What the critics had to say:

"A passionately argued and important book." -P.D. Smith, The Guardian.

"A sort of love letter to mass transit—and an oddly compelling and entertaining one at that." —The Wall Street Journal

"All the cities we admire most in the world-the places young people want to live-boast great public transit systems or are in the process of building them. Taras Grescoe explains why: there's nothing more civilized than a great subway, or a bus rapid transit system, or a squad of ferries, or any of the other ways we've learned to move ourselves around urban space. As this splendid account makes clear, a car isn't liberation: not needing a car is liberation!"
-Bill McKibben, author of Eaarth: Making a Life on a Tough New Planet

"A paean to public transportation, front-loaded with statistics edifying to city dwellers." —The New Yorker


"I was browsing through Straphanger when I came upon a chapter on Tokyo, a city I know pretty well. I soon discovered that Taras Grescoe knows far more than I about the design and infrastructure of that immense megalopolis-and he explains it all in a clear and engaging way. He does the same for a dozen cities around the world, and proves convincingly that cities work best when they treat the private car as an unneeded intruder."
-T.R. Reid, author of The United States of Europe

"Grescoe's ability to mix first-hand transit experience in more than a dozen cities with the politics of city and transit planning makes for compelling reading. It makes you want to travel the world to ride a few more buses and subways."
-John Sewell, former Mayor of Toronto, author of The Shape of the City.

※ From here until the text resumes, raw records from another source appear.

(* ===== verification/Store.v ===== *)
(** * The store interface the pages use (spec §6, §9)

    The login and register pages and the header call three functions of
    the auth context ([useAuth()]): [register], [login] and [logout],
    and read [isAuthenticated].  [AuthApi] names them for any state type;
    [AuthLaws] states what the mock promises (spec §6): a login after a
    registration succeeds whatever the payload, a successful login
    authenticates, a logout does not.  The pages' theorems ([Pages]) are
    proved against these laws; [Auth] provides the instance for
    [auth-context.tsx]. *)

From Stdlib Require Import String.

Class AuthApi (S : Type) := {
  api_register : string -> string -> S -> bool * S;
  api_login : string -> S -> bool * S;
  api_logout : S -> S;
  api_isAuthenticated : S -> bool
}.

Class AuthLaws (S : Type) `{AuthApi S} := {
  law_register_login : forall id vp vp' s,
    fst (api_login vp' (snd (api_register id vp s))) = true;
  law_register_ok : forall id vp s, fst (api_register id vp s) = true;
  law_login_authenticates : forall vp s,
    fst (api_login vp s) = true -> api_isAuthenticated (snd (api_login vp s)) = true;
  law_logout : forall s, api_isAuthenticated (api_logout s) = false
}.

"Cities around the world are struggling with public transit, the key foundation of modern city building. In this wonderful book, Taras Grescoe looks at what is happening in major cities across the globe, and across time. Anybody charged with making transit decisions in any city, and citizens trying to make sense of the political conversation about mobility- from walking and cycling to light rail and subways, and how to pay for them-should read Straphanger."
-Alan Broadbent, author of Urban Nation: Why We Need to Give Power Back to the Cities to Make Canada Strong

"A strong and timely argument for moving metropolitan motorists away from their cars."